Women diagnosed with DCIS have an increased risk of later being diagnosed with invasive breast cancer. However, women with DCIS who undergo a lumpectomy and radiation therapy rarely die of invasive breast cancer.
There were eight deaths from breast cancer in the tamoxifen study arm compared with five deaths in the aromatase inhibitor arm. The 10-year overall survival rates were comparable-92.5% and 92.1% in the anastrozole and tamoxifen groups, respectively.
Sixty-three women in the tamoxifen arm and 39 women in the anastrozole arm were diagnosed with invasive breast cancer (HR = 0.61, P = .02).
The toxicity profiles of both therapies were similar. Anastrozole resulted in faster development of osteoporosis and a higher rate of bone fractures compared with tamoxifen, although the difference was not statistically significant (50 and 69 fractures per 1,000 women annually in the tamoxifen and anastrozole arms, respectively).
Tamoxifen was linked with higher rates of uterine cancer, but this increase was not statistically significant. The annual rates of uterine cancers were 17 and 8 per 1,000 women in the tamoxifen and anastrozole arms, respectively.

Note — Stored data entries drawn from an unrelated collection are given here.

(** * Ligolearner909: the batch fetch scripts

    A shallow embedding of the two batch drivers of the repository,

    - [R4/fetchdat.py]: the cross-product driver (channels x time ranges)
      that fetches a series per pair, writes it under a directory derived
      from the pair and appends a record to the manifest [fin.txt];
    - [osdf_demo.py]: the discovery-based variant that asks a file-discovery
      service for URLs per time-range row and downloads each of them.

    The scripts are straight-line Python with side effects on the file
    system, on standard output and on remote services.  They are embedded
    as computations in a state-and-exception monad over an explicit world:
    the set of directories, the map of written files, the manifest text
    (what is in the file, and what is still pending in the open file
    object), and the ordered trace of the side effects performed.  The
    remote services and the library objects are an interface (a type
    class) whose members are the calls the scripts make. *)

From Stdlib Require Import Ascii String.
From stdpp Require Import gmap strings pretty list.

(** ** Python values and library functions used by the scripts *)

Module Py.

(** Line feed, the ["\n"] of the Python source. *)
Definition LF : string := String (Ascii.ascii_of_nat 10) EmptyString.

(** [str.replace(old, new)] for a one-character [old] and [new], which is
    how both call sites use it ([replace(":", "_")]).  Strings are byte
    strings here; the bytes of a multi-byte UTF-8 character are never
    ASCII, so replacing the byte [":"] is replacing the character. *)
Fixpoint replace (old new : ascii) (s : string) : string :=
  match s with
  | EmptyString => EmptyString
  | String c s' =>
      String (if Ascii.eqb c old then new else c) (replace old new s')
  end.

(** [str(n)] / [f"{n}"] for a Python [int]. *)
Definition str_int (n : Z) : string := pretty n.

(** [c in s] for a character. *)
Fixpoint contains (c : ascii) (s : string) : bool :=
  match s with
  | EmptyString => false
  | String d s' => Ascii.eqb d c || contains c s'
  end.

(** The characters [str(n)] is made of. *)
Definition int_char (c : ascii) : bool := contains c "-0123456789".

(** [s.startswith("/")] and [s.endswith("/")]. *)
Definition startswith_sep (s : string) : bool :=
  match s with
  | String c _ => Ascii.eqb c "/"
  | EmptyString => false
  end.

Fixpoint endswith_sep (s : string) : bool :=
  match s with
  | EmptyString => false
  | String c EmptyString => Ascii.eqb c "/"
  | String _ s' => endswith_sep s'
  end.

(** [os.path.join(a, b)] of [posixpath], two arguments:
    [if b.startswith(sep): path = b
     elif not path or path.endswith(sep): path += b
     else: path += sep + b]. *)
Definition os_path_join (a b : string) : string :=
  if startswith_sep b then b
  else if bool_decide (a = "") || endswith_sep a then a +:+ b
  else a +:+ "/" +:+ b.

(** [s.split(sep)] for a one-character separator. *)
Fixpoint split_go (sep : ascii) (cur : string) (s : string) : list string :=
  match s with
  | EmptyString => [cur]
  | String c s' =>
      if Ascii.eqb c sep then cur :: split_go sep "" s'
      else split_go sep (cur +:+ String c "") s'
  end.

Definition split (sep : ascii) (s : string) : list string := split_go sep "" s.

(** The directories [os.makedirs(name)] makes sure exist: every non-empty
    prefix of [name] that ends just before a ["/"], and [name] itself. *)
Fixpoint ancestors_go (pre : string) (s : string) : list string :=
  match s with
  | EmptyString => [pre]
  | String c s' =>
      if Ascii.eqb c "/"
      then (if bool_decide (pre = "") then [] else [pre])
             ++ ancestors_go (pre +:+ "/") s'
      else ancestors_go (pre +:+ String c "") s'
  end.

Definition ancestors (name : string) : list string := ancestors_go "" name.

(** ["".join(parts)]. *)
Fixpoint concat (parts : list string) : string :=
  match parts with
  | [] => ""
  | part :: parts' => part +:+ concat parts'
  end.

(** A raised exception (an instance of [Exception]): its class and its
    message, the text [str(e)] gives. *)
Record exn := Exn { exn_class : string; exn_msg : string }.

(** The outcome of a call: a value, or a raised exception. *)
Inductive res (A : Type) : Type :=
| Ok (a : A)
| Raise (e : exn).
Arguments Ok {A} a.
Arguments Raise {A} e.

Definition is_ok {A} (r : res A) : bool :=
  match r with Ok _ => true | Raise _ => false end.

(** [os.path.dirname(p)] of [posixpath]:
    [i = p.rfind(sep) + 1; head = p[:i]
     if head and head != sep*len(head): head = head.rstrip(sep)]. *)
Fixpoint head_to_sep (p : string) : string :=
  match p with
  | EmptyString => ""
  | String c p' =>
      if contains "/" p' then String c (head_to_sep p')
      else if Ascii.eqb c "/" then "/" else ""
  end.

Fixpoint rstrip_sep (s : string) : string :=
  match s with
  | EmptyString => ""
  | String c s' =>
      match rstrip_sep s' with
      | EmptyString => if Ascii.eqb c "/" then "" else String c ""
      | r => String c r
      end
  end.

Definition dirname (p : string) : string :=
  let head := head_to_sep p in
  if bool_decide (rstrip_sep head = "") then head else rstrip_sep head.

(** The [OSError]s the file system answers with, as Python shows them. *)
Definition FileExistsError (name : string) : exn :=
  Exn "FileExistsError" ("[Errno 17] File exists: '" +:+ name +:+ "'").
Definition NotADirectoryError (name : string) : exn :=
  Exn "NotADirectoryError" ("[Errno 20] Not a directory: '" +:+ name +:+ "'").
Definition FileNotFoundError (name : string) : exn :=
  Exn "FileNotFoundError"
    ("[Errno 2] No such file or directory: '" +:+ name +:+ "'").
Definition IsADirectoryError (name : string) : exn :=
  Exn "IsADirectoryError" ("[Errno 21] Is a directory: '" +:+ name +:+ "'").

(** The file system is seen through the names the scripts use: [dirs]
    are the names that are directories, [regs] the names that are regular
    files.  Names are compared as they are spelled: two spellings of one
    path (["a//b"], ["a/./b"], an absolute name for a file below the
    working directory) are different names here. *)

(** Walking down the [chain] of ancestors of a name (the name itself
    last), the first regular file met stops [os.makedirs]: [mkdir] of the
    name below it raises [NotADirectoryError], and [mkdir] of the name
    itself, when that is the file, [FileExistsError]. *)
Fixpoint blocked_at (chain : list string) (regs : gset string) : option exn :=
  match chain with
  | [] => None
  | name :: rest =>
      if bool_decide (name ∈ regs) then
        Some (match rest with
              | [] => FileExistsError name
              | below :: _ => NotADirectoryError below
              end)
      else blocked_at rest regs
  end.

(** [os.makedirs(name, exist_ok=...)]: the directory and its missing
    ancestors are created.  The empty name raises [FileNotFoundError]; on
    an existing directory the call does nothing when [exist_ok] is set
    and raises [FileExistsError] otherwise; a regular file at the name or
    at one of its ancestors raises ([exist_ok] does not cover it), and
    then nothing has been created. *)
Definition makedirs (name : string) (exist_ok : bool) (dirs regs : gset string)
    : res (gset string) :=
  if bool_decide (name = "") then Raise (FileNotFoundError name)
  else if bool_decide (name ∈ dirs) then
    if exist_ok then Ok dirs else Raise (FileExistsError name)
  else match blocked_at (ancestors name) regs with
       | Some e => Raise e
       | None => Ok (dirs ∪ list_to_set (ancestors name))
       end.

(** The set of directories after [os.makedirs(name, exist_ok=True)] has
    returned. *)
Definition made (name : string) (dirs : gset string) : gset string :=
  if bool_decide (name ∈ dirs) then dirs
  else dirs ∪ list_to_set (ancestors name).

(** Whether the directory a new file is to lie in exists: the working
    directory (the empty [dirname]), the root, or a directory of
    [dirs]. *)
Definition parent_exists (parent : string) (dirs : gset string) : bool :=
  bool_decide (rstrip_sep parent = "") || bool_decide (parent ∈ dirs).

(** What stands in the way of creating, or truncating, the regular file
    [path] (a path as the scripts build them, not ending in ["/"]): the
    path is a directory, it is empty, or the directory it lies in does
    not exist, a regular file being where a directory is needed or
    not. *)
Definition create_error (path : string) (dirs regs : gset string)
    : option exn :=
  if bool_decide (path ∈ dirs) then Some (IsADirectoryError path)
  else if bool_decide (path = "") then Some (FileNotFoundError path)
  else if parent_exists (dirname path) dirs then None
  else if bool_decide (Exists (λ a, a ∈ regs) (ancestors (dirname path)))
    then Some (NotADirectoryError path)
  else Some (FileNotFoundError path).

End Py.

Import Py.

(** ** State and exceptions

    A statement is a function from the world before it to the world after
    it and its outcome.  A raised exception keeps the world as it was when
    it was raised: Python does not roll side effects back. *)

Section Monad.
Context {W : Type}.

Definition M (A : Type) : Type := W → W * res A.

Definition world_after {A} (m : M A) (w : W) : W := fst (m w).
Definition outcome {A} (m : M A) (w : W) : res A := snd (m w).

Definition ret {A} (a : A) : M A := λ w, (w, Ok a).

Definition bind {A B} (m : M A) (k : A → M B) : M B :=
  λ w, match m w with
       | (w', Ok a) => k a w'
       | (w', Raise e) => (w', Raise e)
       end.

Definition raise {A} (e : exn) : M A := λ w, (w, Raise e).

(** A side effect that cannot fail. *)
Definition effect (f : W → W) : M unit := λ w, (f w, Ok tt).

(** [for x in xs: body(x)]: the bodies run in list order; the first one
    that raises ends the loop. *)
Fixpoint for_each {A} (xs : list A) (body : A → M unit) : M unit :=
  match xs with
  | [] => ret tt
  | x :: xs' => bind (body x) (λ _, for_each xs' body)
  end.

(** [try: body  except Exception as e: handler(e)]. *)
Definition try_except {A} (body : M A) (handler : exn → M A) : M A :=
  λ w, match body w with
       | (w', Ok a) => (w', Ok a)
       | (w', Raise e) => handler e w'
       end.

(** [try: body  finally: cleanup], the shape of a [with] block: the
    clean-up runs on both exits and the outcome of the body is kept. *)
Definition finally {A} (body : M A) (cleanup : W → W) : M A :=
  λ w, match body w with
       | (w', r) => (cleanup w', r)
       end.
End Monad.

Arguments M W A : clear implicits.

Declare Scope py_scope.
Delimit Scope py_scope with py.
Notation "x <- m ;; k" := (bind m (λ x, k))
  (at level 100, m at next level, right associativity) : py_scope.
Notation "m ;; k" := (bind m (λ _, k))
  (at level 100, right associativity) : py_scope.

(** ** The cross-product driver, [R4/fetchdat.py] *)

Module FetchDat.

(** A row of [channels.csv] and a row of [time.csv], as the script uses
    them: the columns after [int(...)] has been applied where the script
    applies it. *)
Record Channel := { channel : string; sampling_rate : Z }.
Record TimeRange := { start : Z; end_ : Z }.

(** What the script asks of the libraries it calls and of the platform:
    the remote fetch of [gwpy] with the two attributes read from its
    result, how such an attribute prints inside an f-string, the
    exception [data.write] raises when it cannot create its file (the
    frame writer's own), [os.path.abspath] (which depends on the working
    directory of the process), and the block size [os.fstat] reports for
    the manifest file, from which [open] sizes the buffer of [fin]. *)
Class Collaborators := {
  TimeSeries : Type;
  Quantity : Type;
  TimeSeries_fetch : string → Z → Z → string → res TimeSeries;
  t0 : TimeSeries → Quantity;
  dt : TimeSeries → Quantity;
  format : Quantity → string;
  write_failure : string → exn;
  os_path_abspath : string → string;
  st_blksize : N
}.

(** The side effects of the script, in the order they happen. *)
Inductive event :=
| Makedirs (name : string)
| Fetch (channel_name : string) (start_time end_time : Z) (host : string)
| WriteGwf (path : string)
| FinWrite (text : string)
| Print (text : string).

#[export] Instance event_eq_dec : EqDecision event.
Proof. solve_decision. Defined.

(** The remote fetch calls of a trace, and the texts handed to
    [fin.write], both in order. *)
Definition fetch_calls (t : list event) : list (string * Z * Z * string) :=
  omap (λ e, match e with
             | Fetch channel_name start_time end_time host =>
                 Some (channel_name, start_time, end_time, host)
             | _ => None
             end) t.

Definition fin_writes (t : list event) : list string :=
  omap (λ e, match e with FinWrite text => Some text | _ => None end) t.
(** * Spectral features of current waveforms: a shallow embedding of
      [features/spectral.py] and the properties of its feature formulas.

    Amplitudes and frequencies are numpy [float64] values in the program.
    They are idealised here as exact rationals ([Q]), so that every
    definition computes; only the spectral flatness, whose geometric mean
    leaves the rationals, is stated over the real numbers.  Rounding,
    infinities and NaN are outside the model; in particular a quotient with
    a zero divisor (numpy: inf or nan, with a warning) is [0] in [Q], and no
    statement below depends on the value of such a quotient.

    Python exceptions are values of [exception]; a function that can raise
    returns a [result]. *)

From Stdlib Require Import String ZArith QArith Qabs Bool Arith Lia Lqa Sorted List.
From Stdlib Require Import Reals Lra.
Import ListNotations.

(* ================================================================== *)
(** * Exceptions and the error monad *)

Inductive exception : Type :=
| ZeroDivisionError                      (* float division by zero (Python floats) *)
| IndexError                             (* index out of bounds *)
| ValueError_empty_sequence              (* argmin / argmax of an empty sequence *)
| ValueError_concatenate                 (* need at least one array to concatenate *)
| ValueError_broadcast                   (* operands could not be broadcast together *)
| ValueError_mains_frequency (f : Q)     (* "Mains frequency of {f}Hz is not in spectral frequencies ..." *)
| ValueError_filter_type (t : string).   (* "High pass filter of type '{t}' not implemented..." *)

Inductive result (A : Type) : Type :=
| Ok (a : A)
| Raise (e : exception).
Arguments Ok {A} a.
Arguments Raise {A} e.

Definition bind {A B : Type} (r : result A) (k : A -> result B) : result B :=
  match r with
  | Ok a => k a
  | Raise e => Raise e
  end.

Notation "x <- r ;; k" := (bind r (fun x => k))
  (at level 61, r at next level, right associativity).

Fixpoint mapM {A B : Type} (f : A -> result B) (l : list A) : result (list B) :=
  match l with
  | [] => Ok []
  | a :: t => b <- f a ;; bs <- mapM f t ;; Ok (b :: bs)
  end.

(* ================================================================== *)
(** * Arrays *)

(** A one-dimensional array is a list.  A two-dimensional array carries its
    second dimension, which numpy keeps even when there is no row. *)
Record ndarray : Type := mk_ndarray { shape1 : nat; rows : list (list Q) }.

Definition shape0 (m : ndarray) : nat := length (rows m).

Definition wf_ndarray (m : ndarray) : Prop :=
  Forall (fun r => length r = shape1 m) (rows m).

Definition entry (m : ndarray) (i j : nat) : Q := nth j (nth i (rows m) []) 0.

Definition Qlt_bool (x y : Q) : bool := negb (Qle_bool y x).

Definition Qsum (l : list Q) : Q := fold_right Qplus 0 l.

(** [np.arange(start, stop, step)] for a positive step. *)
Definition arange (start stop step : nat) : list nat :=
  map (fun k => (start + k * step)%nat)
      (seq 0 ((stop - start + step - 1) / step)).

(** [a[idx]] with an index array, on a one-dimensional array. *)
Definition take (idx : list nat) (a : list Q) : result (list Q) :=
  if forallb (fun i => i <? length a)%nat idx
  then Ok (map (fun i => nth i a 0) idx)
  else Raise IndexError.

(** [m[:, idx]] with an index array (or tuple) [idx]. *)
Definition take_columns (idx : list nat) (m : ndarray) : result ndarray :=
  if forallb (fun i => i <? shape1 m)%nat idx
  then Ok (mk_ndarray (length idx)
             (map (fun r => map (fun i => nth i r 0) idx) (rows m)))
  else Raise IndexError.

(** [m[:, i]]: one column as a one-dimensional array. *)
Definition column (i : nat) (m : ndarray) : result (list Q) :=
  if (i <? shape1 m)%nat
  then Ok (map (fun r => nth i r 0) (rows m))
  else Raise IndexError.

(** [m[:, a:b]]: a slice never raises, it is clipped to the array. *)
Definition slice_columns (a b : nat) (m : ndarray) : ndarray :=
  mk_ndarray (Nat.min b (shape1 m) - a)
             (map (fun r => firstn (b - a) (skipn a r)) (rows m)).

Definition sum_axis1 (m : ndarray) : list Q := map Qsum (rows m).

Definition mean (r : list Q) : Q := Qsum r / inject_Z (Z.of_nat (length r)).

Definition mean_axis1 (m : ndarray) : list Q := map mean (rows m).

(** [v.reshape(-1, 1)] *)
Definition reshape_column (v : list Q) : ndarray :=
  mk_ndarray 1 (map (fun x => [x]) v).

(** A one-dimensional array seen as a (1, n) array, as broadcasting does. *)
Definition row_vector (v : list Q) : ndarray := mk_ndarray (length v) [v].

(** numpy broadcasting of one dimension against another. *)
Definition broadcast_dim (a b : nat) : option nat :=
  if (a =? b)%nat then Some a
  else if (a =? 1)%nat then Some b
  else if (b =? 1)%nat then Some a
  else None.

Definition broadcast_nth {A : Type} (l : list A) (i : nat) (d : A) : A :=
  nth (if (length l =? 1)%nat then 0%nat else i) l d.

(** Elementwise binary operation on one-dimensional arrays. *)
Definition broadcast1 (op : Q -> Q -> Q) (a b : list Q) : result (list Q) :=
  match broadcast_dim (length a) (length b) with
  | Some n =>
      Ok (map (fun i => op (broadcast_nth a i 0) (broadcast_nth b i 0)) (seq 0 n))
  | None => Raise ValueError_broadcast
  end.

Definition broadcast_entry (m : ndarray) (i j : nat) : Q :=
  nth (if (shape1 m =? 1)%nat then 0%nat else j) (broadcast_nth (rows m) i []) 0.

(** Elementwise binary operation on two-dimensional arrays. *)
Definition broadcast2 (op : Q -> Q -> Q) (a b : ndarray) : result ndarray :=
  match broadcast_dim (shape0 a) (shape0 b), broadcast_dim (shape1 a) (shape1 b) with
  | Some r, Some c =>
      Ok (mk_ndarray c
            (map (fun i =>
                    map (fun j => op (broadcast_entry a i j) (broadcast_entry b i j))
                        (seq 0 c))
                 (seq 0 r)))
  | _, _ => Raise ValueError_broadcast
  end.

(** [np.hstack] of two-dimensional arrays: the row counts must agree. *)
Fixpoint hstack (ms : list ndarray) : result ndarray :=
  match ms with
  | [] => Raise ValueError_concatenate
  | [m] => Ok m
  | m :: t =>
      r <- hstack t ;;
      if (shape0 m =? shape0 r)%nat
      then Ok (mk_ndarray (shape1 m + shape1 r)
                 (map (fun p => fst p ++ snd p) (combine (rows m) (rows r))))
      else Raise ValueError_concatenate
  end.

(** First index of the best element: [np.argmin] / [np.argmax] return the
    first occurrence, and raise on an empty sequence. *)
Fixpoint arg_best_from {A : Type} (better : A -> A -> bool)
         (best : A) (besti i : nat) (l : list A) : nat :=
  match l with
  | [] => besti
  | x :: t =>
      if better x best then arg_best_from better x i (S i) t
      else arg_best_from better best besti (S i) t
  end.

Definition arg_best {A : Type} (better : A -> A -> bool) (l : list A) : result nat :=
  match l with
  | [] => Raise ValueError_empty_sequence
  | x :: t => Ok (arg_best_from better x 0%nat 1%nat t)
  end.

Definition argmin (l : list Q) : result nat := arg_best Qlt_bool l.
Definition argmax (l : list Q) : result nat := arg_best (fun x best => Qlt_bool best x) l.
Definition argmax_nat (l : list nat) : result nat :=
  arg_best (fun x best => (best <? x)%nat) l.

(* ================================================================== *)
(** * Module constants *)

Definition POWER_FREQUENCY : Q := 50.
Definition SAMPLING_RATE : Q := 6400.

(* ================================================================== *)
(** * Harmonic features *)

(** [odd_even_ratio]: the two index arrays are built with [step=20]. *)
Definition odd_even_ratio (harmonics_amp : ndarray) : result ndarray :=
  let odd := arange 0 20 20 in
  let even := arange 1 20 20 in
  o <- take_columns odd harmonics_amp ;;
  e <- take_columns even harmonics_amp ;;
  q <- broadcast1 Qdiv (mean_axis1 o) (mean_axis1 e) ;;
  Ok (reshape_column q).

(** [tristiumulus] *)
Definition tristiumulus (harmonics_amp : ndarray) : result ndarray :=
  let harmonics_sum := sum_axis1 harmonics_amp in
  c0 <- column 0 harmonics_amp ;;
  t_1 <- broadcast1 Qdiv c0 harmonics_sum ;;
  c123 <- take_columns [1; 2; 3]%nat harmonics_amp ;;
  t_2 <- broadcast1 Qdiv (sum_axis1 c123) harmonics_sum ;;
  t_3 <- broadcast1 Qdiv (sum_axis1 (slice_columns 4 9 harmonics_amp)) harmonics_sum ;;
  hstack [reshape_column t_1; reshape_column t_2; reshape_column t_3].

(** The formulas of the two docstrings, on one row of (at least) 20
    harmonic amplitudes; [x i] is the amplitude of harmonic order [i]. *)
Definition harmonic (row : list Q) (i : nat) : Q := nth (i - 1) row 0.

Definition documented_odd_even_ratio (row : list Q) : Q :=
  mean (map (harmonic row) [1; 3; 5; 7; 9; 11; 13; 15; 17; 19]%nat)
  / mean (map (harmonic row) [2; 4; 6; 8; 10; 12; 14; 16; 18; 20]%nat).

Definition documented_tristimulus (row : list Q) : list Q :=
  let x := harmonic row in
  let S := Qsum (map x (seq 1 20)) in
  [ x 1%nat / S;
    (x 2%nat + x 3%nat + x 4%nat) / S;
    (x 5%nat + x 6%nat + x 7%nat + x 8%nat + x 9%nat + x 10%nat) / S ].

(* ================================================================== *)
(** * Frequency map and harmonic bin selection *)

(** [_get_window_from_spectrum]: [(spectrum_amp.shape[1] - 1) * 2], a
    Python integer. *)
Definition _get_window_from_spectrum (spectrum_amp : ndarray) : Z :=
  (Z.of_nat (shape1 spectrum_amp) - 1) * 2.

(** [fft.rfftfreq(n)] with the default spacing [d = 1.0]: numpy computes
    [val = 1.0 / (n * d)] on Python floats, which raises for [n = 0], then
    [arange(0, n // 2 + 1) * val]. *)
Definition rfftfreq (n : Z) : result (list Q) :=
  if (n =? 0)%Z then Raise ZeroDivisionError
  else
    let val := 1 / inject_Z n in
    let N := (n / 2 + 1)%Z in
    Ok (map (fun k => inject_Z (Z.of_nat k) * val) (seq 0 (Z.to_nat N))).

(** [np.dstack([freqs] * n)] has shape (1, L, n) with entry [0, j, i] equal
    to [freqs[j]]; the array is kept as its L rows of n entries.  It raises
    when there is nothing to stack. *)
Definition dstack_copies (freqs : list Q) (n : nat) : result (list (list Q)) :=
  match n with
  | O => Raise ValueError_concatenate
  | S _ => Ok (map (fun f => repeat f n) freqs)
  end.

(** [np.argmin(a, axis=1)] on that (1, L, n) array: for each of the [n]
    positions of the last axis, the first minimal index along the L bins. *)
Definition argmin_axis1 (n : nat) (a : list (list Q)) : result (list nat) :=
  mapM (fun i => argmin (map (fun row => nth i row 0) a)) (seq 0 n).

(** [_get_harmonics_indices] *)
Definition _get_harmonics_indices (spectral_frequencies : list Q) (n : nat)
           (power_frequency : Q) : result (list nat) :=
  let harmonics :=
    map (fun i => inject_Z (Z.of_nat i) * power_frequency) (arange 1 (n + 1) 1) in
  let freqs := map (fun f => if Qlt_bool f 0 then 0 else f) spectral_frequencies in
  stacked <- dstack_copies freqs n ;;
  let dist :=
    map (fun row => map (fun p => Qabs (fst p - snd p)) (combine row harmonics))
        stacked in
  argmin_axis1 n dist.

(** [spectral_frequencies] *)
Definition spectral_frequencies (window : Z) (n : nat) (limit_to_harmonics : bool)
           (power_frequency sampling_rate : Q) : result (list Q) :=
  f <- rfftfreq window ;;
  let freqs := map (fun x => x * sampling_rate) f in
  if limit_to_harmonics then
    idx <- _get_harmonics_indices freqs n power_frequency ;;
    take idx freqs
  else Ok freqs.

“The side effects described here are uncommon and borderline rare,” said Margolese during the press briefing. “It becomes a personal decision [for the patient] to discuss with her clinician. For some women the benefit will be attractive.”
Patients and clinicians need to consider potential side effects of both treatments, especially because these therapies are not likely to impact overall survival. “Tamoxifen can increase the risk of blood clots and is associated with a risk for endometrial cancer, which presents with dysfunctional uterine bleeding,” said Dizon. “Aromatase inhibitors, including anastrozole, result in muscle and joint aches and pains, and in women with invasive breast cancer, is one of the reasons that treatment is discontinued. The aromatase inhibitors can also impact bone health and strength and can cause more issues in terms of vaginal health and sexual function,” added Dizon.